Food labelling: The facts

April 12, 2013 - Nutrition

foodlabelling600x812The label on a food packet is designed to entice and inform us, but how much do they really tell us about what our food contains? In the wake of the recent horse meat scandal, people are more conscious than ever about what they’re eating. Here, we uncover the facts…

Front of label
No added sugar / fat free / sugar-free
This doesn’t mean a product will have a low sugar content. It may contain artificial sweeteners, concentrated fruit juices and non sucrose sugars, the last two of which are just as bad for your oral health and full of calories.

Virtually fat-free
Less than 0.5g of total fat per 100g.

Low fat / reduced fat
This can only be used for foods that contain less than 3g of fat per 100g. But low-fat spreads can contain as much as 40% fat, more than whipping creams. So it always pays to check the label.

Natural / pure
Be wary of these terms as they don’t actually mean that the end product is pure or natural – all it means is that the manufacturer started with a natural source before processing.

Reduced calorie
If a product is labelled ‘reduced calorie’, it must be 25% lower in calories than the usual version of the same product.

This doesn’t necessarily mean a product is lighter in fat or calories. Sometimes there’s very little difference between a standard product and its ‘light’ equivalent. It’s best to compare brands and take nothing at face value.

This term, often used to describe a supermarket’s ‘best’ own-brand product range, currently has no legal meaning, and therefore doesn’t actually mean it tastes better or is better for you. The only thing you can guarantee is that you’ll pay more!

If the label says ‘wholegrain’ then check the ingredients list, as manufacturers are not legally required to say how much ‘wholegrain’ is in a product. Look for whole oats, brown rice, whole rye or similar, not enriched with wheat flour.

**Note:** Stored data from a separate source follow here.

(** X16: [check_python_version] accepts exactly the versions from 3.8 on,
    in the order of (major, minor): a version after an accepted one is
    accepted.  [check_dependencies] reports on all three packages, also
    after a missing one, and answers True exactly when all three can be
    imported. *)
Theorem setup_checks (major minor major' minor' : Z) (importable : string -> bool) :
  (check_python_version major minor = true <->
   (3 < major)%Z \/ (major = 3%Z /\ (8 <= minor)%Z)) /\
  (check_python_version major minor = true ->
   (major < major')%Z \/ (major = major' /\ (minor <= minor')%Z) ->
   check_python_version major' minor' = true) /\
  fst (check_dependencies importable)
  = [("Qiskit"%string, importable "qiskit"%string);
     ("Matplotlib"%string, importable "matplotlib"%string);
     ("NumPy"%string, importable "numpy"%string)] /\
  snd (check_dependencies importable)
  = (importable "qiskit"%string && importable "matplotlib"%string && importable "numpy"%string)%bool.
Proof.
  assert (V : forall a b, check_python_version a b = true <->
                          (3 < a)%Z \/ (a = 3%Z /\ (8 <= b)%Z)).
  { intros a b. unfold check_python_version.
    destruct (Z.ltb_spec a 3), (Z.eqb_spec a 3), (Z.ltb_spec b 8); simpl;
      split; intros Hv; try discriminate; try reflexivity; lia. }
  split; [apply V |]. split.
  - rewrite !V. lia.
  - unfold check_dependencies, required_packages. simpl.
    destruct (importable "qiskit"%string), (importable "matplotlib"%string), (importable "numpy"%string);
      split; reflexivity.
Qed.

Lemma setup_checks_witness :
  check_python_version 4 0 = true.
Proof.
  apply (proj1 (proj2 (setup_checks 3 8 4 0 (fun _ => true)))).
  - reflexivity.
  - left. reflexivity.
Defined.

(** ** X and CX on basis states *)

Lemma basis_state_length (n i : nat) : List.length (basis_state n i) = (2 ^ n)%nat.
Proof. unfold basis_state. now rewrite length_map, length_seq. Qed.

The term ‘raspberry flavour’ doesn’t mean that the food necessarily contains any fruit – just artificial flavouring. A ‘raspberry’ smoothie or yoghurt must, by law, contain real fruit – but the amount may be small and there may still be artificial flavours.

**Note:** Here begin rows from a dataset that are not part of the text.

(** Claim C3, as amended. The one deadline of a turn is armed when the
    turn starts, at the start time plus the delay the timers arm for the
    configured timeout: the timeout itself from 1 to 2147483647 ms, and
    1 ms for any other value. Every activity event (a text or thinking
    delta, a tool start, update or end) that leaves the turn running
    rearms the deadline at the time of the event plus that delay; nothing
    else moves it, the acknowledgment of the prompt included. So a turn in
    which less than the delay passes between its start and the first
    activity event, between consecutive activity events and after the last
    one never fails with a timeout error; and a running turn that sees no
    activity event for longer than the delay fails with a timeout
    error. *)
Theorem sliding_inactivity_deadline numToString stringify now envBin message info timeout :
  let d := timerDelay timeout in
  let start := sendToAgent numToString stringify now envBin message info timeout in
  (1 <= timeout -> timeout <= 2147483647 -> d = timeout)
  /\ (timeout < 1 \/ 2147483647 < timeout -> d = 1)
  /\ List.map tm_deadline (t_timers (start [])) = [now + d]
  /\ (forall trace delay event,
        let t := start trace in
        let t' := step numToString stringify t (delay, Line (Some event)) in
        isActivity event = true -> live t' = true ->
        t_now t' = t_now t + Z.of_N delay
        /\ t_timers t'
           = [mkTimer (t_timeoutHandle t') (t_now t' + d) InactivityTimer])
  /\ (forall trace delay i,
        let t := start trace in
        let t' := step numToString stringify t (delay, i) in
        isActivityInput i = false -> live t' = true ->
        List.map tm_deadline (t_timers t') = List.map tm_deadline (t_timers t))
  /\ (forall trace,
        paced d 0 trace = true -> timedOut (start trace) = false)
  /\ (forall trace quiet delay i,
        let t := start (trace ++ quiet) in
        live t = true ->
        Forall (fun x => isActivityInput (snd x) = false) quiet ->
        d < duration quiet + Z.of_N delay ->
        timedOut (step numToString stringify t (delay, i)) = true).
Proof.
  intros d start.
  pose proof (start_inv timeout now envBin message info) as I0.
  split; [apply timerDelay_range|]. split; [apply timerDelay_clamped|].
  split; [reflexivity|]. split; [|split; [|split]].
  - intros trace delay event t t' Ha Hl'.
    pose proof (step_live numToString stringify _ _ Hl') as Hl.
    split; [apply (step_now numToString stringify t (delay, Line (Some event)) Hl)|].
    destruct (run_inv numToString stringify timeout trace 0 _ _ I0) as (q & k & Iq).
    pose proof (step_inv numToString stringify timeout q k _ (delay, Line (Some event)) Iq)
      as I1.
    cbn [snd fst isActivityInput] in I1. rewrite Ha in I1.
    destruct I1 as [_ Sh]. destruct (Sh Hl') as [_ _ _ _ Hk].
    unfold t', t, start, sendToAgent. rewrite Hk. f_equal. f_equal. unfold d. lia.
  - intros trace delay i t t' Hi Hl'.
    pose proof (step_live numToString stringify _ _ Hl') as Hl.
    pose proof (step_now numToString stringify t (delay, i) Hl) as Hn.
    destruct (run_inv numToString stringify timeout trace 0 _ _ I0) as (q & k & Iq).
    pose proof (step_inv numToString stringify timeout q k _ (delay, i) Iq) as I1.
    cbn [snd fst] in I1, Hn. rewrite Hi in I1.
    destruct I1 as [_ Sh']. destruct (Sh' Hl') as [_ _ _ _ Hk'].
    destruct Iq as [_ Sh]. destruct (Sh Hl) as [_ _ _ _ Hk].
    fold (sendToAgent numToString stringify now envBin message info timeout trace) in Hk, Hk'.
    fold (start trace) in Hk, Hk'. fold t in Hk, Hk', Hn. fold t' in Hk', Hn.
    rewrite Hk', Hk. cbn [List.map tm_deadline]. f_equal. lia.
  - intros trace Hp. unfold start, sendToAgent.
    apply (run_paced numToString stringify timeout trace 0 InitialTimer);
      try assumption.
    reflexivity.
  - intros trace quiet delay i t Hl Hq Hd.
    destruct (run_inv numToString stringify timeout trace 0 _ _ I0) as (q & k & Iq).
    pose proof (run_quiet numToString stringify timeout quiet q k _ Iq Hq) as I1.
    rewrite <- run_app in I1.
    apply (step_stalled numToString stringify timeout
             (q + duration quiet) k t (delay, i) I1 Hl).
    destruct Iq as [Hq0 _]. cbn [fst]. fold d. lia.
Qed.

Most pre-packed foods have nutrition labels on the back or the side of the packaging. This indicates the amount of energy, protein, carbohydrates and fat a product has. It may also provide information on saturated fat, sugars, sodium and fibre content. There are NHS guidelines to tell you if a food is high in fat, saturated fat, salt or sugar or not.

Total fat
Low – 3g of fat or less per 100g
High – more than 20g of fat per 100g

Saturated fat
Low – 1.5g of saturated fat or less per 100g
High – more than 5g of saturated fat per 100g

If you are trying to cut down on saturated fat, limit your consumption of foods that have more than 5g of saturated fat per 100g.

Low – 5g of total sugars or less per 100g
High – more than 15g of total sugars per 100g

Low – 0.3g of salt or less per 100g (or 0.1g sodium)
High – more than 1.5g of salt per 100g (or 0.6g sodium). To convert sodium to salt, x 2.5

Sugars / sweeteners
Sucrose, fructose, dextrose, glucose, honey, molasses, maltose, corn syrup, evaporated cane juice and fruit juice concentrate are all types of natural sugar. They’re not to be confused with natural sweeteners like stevia and sucralose, or artificial sweeteners, like aspartame, saccharin, sorbitol, mannitol and isomalt, which are synthetic sugar substitutes.

These are common food preservatives, typically found in processed meat products – such as luncheon meat and bacon. However, while sodium nitrate helps prevent bacterial cultivation in meat products, it poses its own health risk in that it can turn into a cancer-promoting substance in the human body.

Sodium occurs naturally in many foods and is also added in the form of salt or other sodium-containing substances. Other words that mean high sodium include brine, disodium phospate, sodium alginate, sodium hydroxide, sodium sulphite, baking powder and baking soda.

Wheat flour / enriched flour
These are refined flours that typically have had the germ and bran removed, and only have a small amount of whole wheat added back in.

Farm foods
Organic / organically grown
This tells you nothing about the origins of your product, how it was produced or the nutritional value. Only go for products that say ‘certified organically grown’.

Farm fresh
This has nothing to do with animal welfare and is little more than a clever marketing ploy. Red Tractor The British Food Standard is promoted as providing food that offers higher welfare standards and food standards. However, Friends of the Earth claims that these standards are rarely better than minimum standards.

Lion Mark
This indicates food safety but again, like Red Tractor, it generally only ensures compliance with minimum legislation requirements. These standards do little to prevent serious animal welfare issues, such as confinement in cages, fast-growing breeds and mutation issues.

Sounds cosy, but for poultry it means there can be 12 chickens per square metre of land. They can be sent to slaughter after the 56th day of rearing without ever going outside.

Free range
This means that animals have access to the outdoors for at least part of their life. Around 40% of cows are kept free range. There are currently no EU regulations for pigs.